Cette morale aristocratique est demeurée active, même à l’époque coloniale. Elle illuminait les âmes des peuples réduits à la misère et à la frustration. Ce n’est qu’à partir de la fin des années 1920, avec l’émergence des semi-lettrés sur la scène politique des sociétés islamiques, que va s’imposer la morale du ressentiment, par laquelle le zélateur d’islam réagit à la domination occidentale ; refusant l’exclusion, qu’il vit comme une humiliation, il décide d’emprunter la voie de la violence pour répondre à l’autre qui le réprime. C’est ce terreau qui a accueilli la graine intégriste.

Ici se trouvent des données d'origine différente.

(* ===== verification/Layout.v ===== *)
(** internal/config/paths.go and the caches of [service.New]: where the updater
    keeps its files. The environment variable and the path of the executable
    are arguments.

    A directory of the form [drive c es] - a drive and plain names - is what
    %ProgramData% is; on those [filepath.Join] with a plain name appends it
    ([Join_drive]), so that the [in_dir] of Download.v is the code's [Join]. *)
From S2P Require Import Prelude Json Versions Paths Manifest Source Download.

(** [DataDir]; [pd] is %ProgramData%, empty when unset. *)
Definition DataDir (pd : string) : string :=
  filepath_Join (if pd =s "" then "C:\ProgramData" else pd) "EMLyUpdater".

Definition ConfigPath (pd : string) : string := filepath_Join (DataDir pd) "config.ini".
Definition StatePath (pd : string) : string := filepath_Join (DataDir pd) "state.json".
Definition RemoteConfigPath (pd : string) : string := filepath_Join (DataDir pd) "remote-config.json".
Definition RemoteConfigBadPath (pd : string) : string :=
  filepath_Join (DataDir pd) "remote-config.bad.json".
Definition RemoteConfigPrevPath (pd : string) : string :=
  filepath_Join (DataDir pd) "remote-config.prev.json".
Definition DownloadsDir (pd : string) : string := filepath_Join (DataDir pd) "downloads".
Definition SelfDownloadsDir (pd : string) : string := filepath_Join (DownloadsDir pd) "selfupdate".
Definition LogsDir (pd : string) : string := filepath_Join (DataDir pd) "logs".
(* ===== verification/Installer.v ===== *)
(** internal/installer: running EMLy's setup and uninstaller, and confirming
    the result off EMLy's config.ini. A child process is an oracle: what
    became of it ([run_outcome]). The arguments are those of the code; the log
    directory and the clock of the log name are arguments. *)
From S2P Require Import Prelude Json Versions Net Config Download.

Inductive run_outcome :=
| NotStarted (err : string)
| Exited (code : Z)
| WaitFailed (err : string)
| TimedOut.

Fixpoint last_segment (l : list string) : string :=
  match l with [] => "" | [x] => x | _ :: r => last_segment r end.

(** [filepath.Base]. *)
Definition path_base (p : string) : string := last_segment (split_byte "\"%char p).

(** [runSilent]: the error. *)
Definition runSilent (exePath : string) (o : run_outcome) (logPath : string) : option string :=
  match o with
  | NotStarted e => Some ("failed to start " +:+ exePath +:+ ": " +:+ e)
  | Exited 0 => None
  | Exited code => Some (path_base exePath +:+ " exited with code " +:+ pretty code +:+
                         " (see " +:+ logPath +:+ ")")
  | WaitFailed e => Some (path_base exePath +:+ " failed: " +:+ e)
  | TimedOut => Some (path_base exePath +:+ " did not finish within 15m0s, killed (see " +:+
                      logPath +:+ ")")
  end.

Definition run_log (version logsDir : string) : string :=
  in_dir logsDir ("emly-install-" +:+ version +:+ ".log").

(** The arguments [Run] passes. *)
Definition run_args (version logsDir : string) : list string :=
  ["/VERYSILENT"; "/SUPPRESSMSGBOXES"; "/NORESTART"; "/FORCEUPGRADE";
   "/LOG=" +:+ run_log version logsDir].

(** [Run]. *)
Definition Run (spawn : string -> list string -> run_outcome) (setupPath version logsDir : string) :
    option string :=
  runSilent setupPath (spawn setupPath (run_args version logsDir)) (run_log version logsDir).

(** [Uninstall]: the uninstallers [Glob] finds, and the Unix time of the log. *)
Definition Uninstall (spawn : string -> list string -> run_outcome)
    (matches : result string (list string)) (now : Z) (logsDir : string) : option string :=
  match matches with
  | Err e => Some ("failed to look for EMLy's uninstaller: " +:+ e)
  | Ok [] => None
  | Ok (exe :: _) =>
      let logPath := in_dir logsDir ("emly-uninstall-" +:+ pretty now +:+ ".log") in
      runSilent exe (spawn exe ["/VERYSILENT"; "/SUPPRESSMSGBOXES"; "/NORESTART"; "/LOG=" +:+ logPath])
        logPath
  end.

Definition verification_failed : string := "post-install verification failed".

Section Verify.
Context {versions : VersionLib} {inilib : IniLib}.

(** [VerifyInstalled]; [text] is EMLy's config.ini. *)
Definition VerifyInstalled (text : option string) (expected : string) : option string :=
  match ReadEMLyConfig text with
  | None => Some (verification_failed +:+ ": unreadable")
  | Some info =>
      match Less info.(InstalledVersion) expected with
      | Err e => Some (verification_failed +:+ ": " +:+ e)
      | Ok true => Some (verification_failed +:+ ": config.ini reports " +:+
                         info.(InstalledVersion) +:+ ", expected " +:+ expected)
      | Ok false => None
      end
  end.

(** An installation is confirmed exactly when EMLy's config.ini can be read
    and reports a version that is not older than the expected one - a newer
    one is confirmed as well. *)
Theorem VerifyInstalled_spec (text : option string) (expected : string) :
  VerifyInstalled text expected = None <->
  exists info, ReadEMLyConfig text = Some info /\ Less info.(InstalledVersion) expected = Ok false.
Proof.
  unfold VerifyInstalled. destruct (ReadEMLyConfig text) as [info|]; [|split; [done|by intros (?&?&_)]].
  destruct (Less (InstalledVersion info) expected) as [[]|e] eqn:E.
  - split; [done|]. intros (i & [= <-] & Hi). congruence.
  - split; [|done]. intros _. by exists info.
  - split; [done|]. intros (i & [= <-] & Hi). congruence.
Qed.
End Verify.

(** [installFailureCode] (service/clientupdates.go). *)
Definition installFailureCode (err : string) : string :=
  if str_contains err verification_failed then "version_mismatch" else "setup_exit_code".
Lemma resolve_up (I : World -> Prop) : Quiet I ->
  triple I (resolveTarget env cfg machine cyc channel) (fun r w =>
    (exists src, r = Ok (src, m, t)) /\ I w).
Proof.
  intros HQ. unfold resolveTarget, resolveTargetWith.
  eapply triple_bind; [by apply resolver_asks|]. intros r. apply triple_pure. intros [pref Hurls].
  destruct (asked_servers pref) as [Hall (name & Hin & Hask & Hup)]. rewrite <-Hurls in Hall, Hask.
  apply (triple_bind _ _ _ (fun res w => (exists src, res.1 = Ok (src, m)) /\ I w)).
  - unfold Resolve. eapply triple_weaken; [apply (resolveWith_up _ _ _ I m)|done|by intros ? ? [? ?]].
    + intros d w Hw. split; [apply (h_runs env healthy)|]. exact (ask_keeps I HQ _ w Hw).
    + intros w Hw. split; [apply (h_runs env healthy)|]. exact (ask_keeps I HQ _ w Hw).
    + apply Forall_forall. intros s Hs. unfold agrees.
      eapply triple_weaken; [by apply fetch_answer|done|]. intros x w [(n & rq & Hrq & Ho) Hw].
      split; [done|]. intros d ->. destruct (Hall s.(src_ManifestURL)) as (nm & Hnm & Hu).
      { apply list_elem_of_fmap. by exists s. }
      eapply (av_agree _ _ _ _ _ available nm); [done| |exact Ho]. congruence.
    + apply list_elem_of_fmap in Hask as (s & Hs & Hin'). apply Exists_exists. exists s. split; [done|].
      unfold up. eapply triple_weaken; [by apply fetch_answer|done|]. intros x w [(n & rq & Hrq & Ho) Hw].
      split; [|done]. rewrite Hup in Ho by congruence. by destruct x; simplify_eq.
  - intros [res pe]. apply triple_pure. intros [src E]. cbn in E. subst res.
    apply (triple_bind _ _ _ (fun _ => I)); [by apply preserves_when, note_keeps|]. intros ?.
    apply triple_ret. intros w Hw. rewrite (av_target _ _ _ _ _ available). by eauto.
Qed.
(* ===== verification/Gate.v ===== *)
(** internal/service/clientpower.go: the gate between installations and the
    destructive client commands, and the commands themselves.

    [Svc] is what the command handlers of the client channel share; every
    handler is a [prog], cut at the mutexes and the atomics of the code, so the
    theorems hold for every interleaving of command goroutines and poll cycles.
    A section that calls the state store while it holds [destructiveMu] is one
    step. The clock is a field of the state that moves between steps; the
    outcomes of Windows calls are oracles of [CmdEnv], read one tick each. *)
From S2P Require Import Prelude Rfc3339 Json Files State RemoteConfig MachineInfo Wire Conc.

(** * What is remembered and what is sent *)

(** [Result] (wsclient/protocol.go). *)
Record Result := mkResult {
  rs_Status : string;
  rs_DurationMS : Z;
  rs_Payload : option json;
  rs_Error : option ErrorBody;
  rs_Truncated : bool
}.
Definition ResultOK : string := "ok".
Definition ResultError : string := "error".

(** [commandRing]. *)
Record commandRing := mkRing {
  order : list string;
  results : gmap string (option Result);
  refusals : gmap string ErrorBody
}.
Definition commandRingSize : Z := 64.

(** A connection, as the handlers see it: [commandSession]. *)
Record session := mkSession { ws_id : nat; Secure : bool }.

(** What is seen from outside, newest last. *)
Inductive sent :=
| SentAck (s : session) (id : string) (a : Ack)
| SentResult (s : session) (id : string) (r : Result)
| SentClose (s : session)
| Restarted (id : string)
| Rebooting (id : string) (delay : duration)
| Claimed (name : string)
| Released (name : string)
| Ran (id name : string)
| InstallStarted
| InstallEnded
| Expired (id : string).

Record Svc := mkSvc {
  g_now : time;
  g_tick : nat;
  g_installing : Z;
  g_pending : bool;
  g_deadline : time;
  g_command : string;
  g_skiplogged : bool;
  g_dir : dir;
  g_ring : commandRing;
  g_running : gset string;
  g_cur : option cycleState;
  g_sent : list sent
}.

Definition at_now (x : time) (s : Svc) : Svc :=
  mkSvc x s.(g_tick) s.(g_installing) s.(g_pending) s.(g_deadline) s.(g_command)
    s.(g_skiplogged) s.(g_dir) s.(g_ring) s.(g_running) s.(g_cur) s.(g_sent).
Definition at_tick (x : nat) (s : Svc) : Svc :=
  mkSvc s.(g_now) x s.(g_installing) s.(g_pending) s.(g_deadline) s.(g_command)
    s.(g_skiplogged) s.(g_dir) s.(g_ring) s.(g_running) s.(g_cur) s.(g_sent).
Definition at_installing (x : Z) (s : Svc) : Svc :=
  mkSvc s.(g_now) s.(g_tick) x s.(g_pending) s.(g_deadline) s.(g_command) s.(g_skiplogged)
    s.(g_dir) s.(g_ring) s.(g_running) s.(g_cur) s.(g_sent).
Definition at_pending (x : bool) (s : Svc) : Svc :=
  mkSvc s.(g_now) s.(g_tick) s.(g_installing) x s.(g_deadline) s.(g_command)
    s.(g_skiplogged) s.(g_dir) s.(g_ring) s.(g_running) s.(g_cur) s.(g_sent).
Definition at_deadline (x : time) (s : Svc) : Svc :=
  mkSvc s.(g_now) s.(g_tick) s.(g_installing) s.(g_pending) x s.(g_command) s.(g_skiplogged)
    s.(g_dir) s.(g_ring) s.(g_running) s.(g_cur) s.(g_sent).
Definition at_command (x : string) (s : Svc) : Svc :=
  mkSvc s.(g_now) s.(g_tick) s.(g_installing) s.(g_pending) s.(g_deadline) x
    s.(g_skiplogged) s.(g_dir) s.(g_ring) s.(g_running) s.(g_cur) s.(g_sent).
Definition at_skiplogged (x : bool) (s : Svc) : Svc :=
  mkSvc s.(g_now) s.(g_tick) s.(g_installing) s.(g_pending) s.(g_deadline) s.(g_command) x
    s.(g_dir) s.(g_ring) s.(g_running) s.(g_cur) s.(g_sent).
Definition at_dir (x : dir) (s : Svc) : Svc :=
  mkSvc s.(g_now) s.(g_tick) s.(g_installing) s.(g_pending) s.(g_deadline) s.(g_command)
    s.(g_skiplogged) x s.(g_ring) s.(g_running) s.(g_cur) s.(g_sent).
Definition at_ring (x : commandRing) (s : Svc) : Svc :=
  mkSvc s.(g_now) s.(g_tick) s.(g_installing) s.(g_pending) s.(g_deadline) s.(g_command)
    s.(g_skiplogged) s.(g_dir) x s.(g_running) s.(g_cur) s.(g_sent).
Definition at_running (x : gset string) (s : Svc) : Svc :=
  mkSvc s.(g_now) s.(g_tick) s.(g_installing) s.(g_pending) s.(g_deadline) s.(g_command)
    s.(g_skiplogged) s.(g_dir) s.(g_ring) x s.(g_cur) s.(g_sent).
Definition at_cur (x : option cycleState) (s : Svc) : Svc :=
  mkSvc s.(g_now) s.(g_tick) s.(g_installing) s.(g_pending) s.(g_deadline) s.(g_command)
    s.(g_skiplogged) s.(g_dir) s.(g_ring) s.(g_running) x s.(g_sent).
Definition at_sent (x : list sent) (s : Svc) : Svc :=
  mkSvc s.(g_now) s.(g_tick) s.(g_installing) s.(g_pending) s.(g_deadline) s.(g_command)
    s.(g_skiplogged) s.(g_dir) s.(g_ring) s.(g_running) s.(g_cur) x.
Lemma executed_was_admitted_witness :
  admissible sess (message "A") (command CmdMachineReboot) s0.
Proof.
  apply (executed_was_admitted env sess (message "A") (command CmdMachineReboot) s0).
  vm_compute. discriminate.
Defined.

(** A reboot committed at [now] with five minutes of delay. *)
Definition rebooting : Svc := (run (order_ "A" CmdMachineReboot) s0).2.

Lemma gate_heals_witness :
  let w := at_now (now + 10 * minute) rebooting in
  (run (beginInstall_ env) rebooting).1 = false /\
  let '(ok, w') := run (beginInstall_ env) w in
  ok = true /\ drop 5 (outline <$> w'.(g_sent)) = ["expired A"; "install started"].
Proof.
  cbv zeta. split; [vm_compute; reflexivity|].
  set (st := spec_step (OAddCommand (mkPendingCommand "A" CmdMachineReboot now)) empty_state).
  assert (Hh : holds (at_now (now + 10 * minute) rebooting).(g_dir) st).
  { split; [|right; vm_compute; reflexivity].
    repeat split; try discriminate. constructor; [vm_compute; split; [discriminate|reflexivity]|constructor]. }
  destruct (gate_heals env (at_now (now + 10 * minute) rebooting) st) as [_ H];
    [vm_compute; reflexivity|vm_compute; discriminate|vm_compute; discriminate|exact Hh
    |intros r; reflexivity|reflexivity|reflexivity|].
  specialize (H ltac:(vm_compute; discriminate)).
  destruct (run (beginInstall_ env) (at_now (now + 10 * minute) rebooting)) as [ok w'].
  destruct H as (H1 & _ & _ & H2 & _). split; [exact H1|]. rewrite H2. vm_compute. reflexivity.
Defined.

Lemma destructive_recorded_witness :
  ends_well env sess "A" empty_state (mkPendingCommand "A" CmdMachineReboot now) s0
    (run (runDestructive env sess "A" (command CmdMachineReboot)) s0).2.
Proof.
  apply (destructive_recorded env sess "A" empty_state
    (command CmdMachineReboot) s0); [reflexivity|vm_compute; split; [discriminate|reflexivity]|].
  split; [|intros r; reflexivity]. split; [repeat split; try discriminate; constructor|by left].
Defined.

Le discours d’Obama cherche à libérer l’islam de la figure du ressentiment qui prospère dans la sphère d’influence d’Al-Qaida. L’intégration de l’islam débute avec la reconnaissance de la dette que la civilisation a envers lui. Obama le fait avec précision. Plus encore, il active la référence islamique, il la désenclave, la fait circuler comme matière capable d’enrichir l’humain. Dans ce but, il cite en un premier temps par deux fois le Coran, choisissant des versets qui peuvent guider aussi bien les musulmans que tout autre humain. Et c’est en chrétien proclamé qu’il use de la référence coranique. Ainsi du verset 70 de la sourate XXXIII : « Craignez Dieu et dites le dit juste » (la traduction officielle américaine dit : « Craignez Dieu et dites toujours la vérité » ; or sadîd veut plutôt dire « juste, droit, qui atteint sa cible » ; il s’agirait en somme d’un dit « efficient » ; Jacques Berque traduit sadîd par « adéquat »). A cette citation Obama décide de se conformer : son discours dira la vérité, visera droit, sera juste, efficient, adéquat.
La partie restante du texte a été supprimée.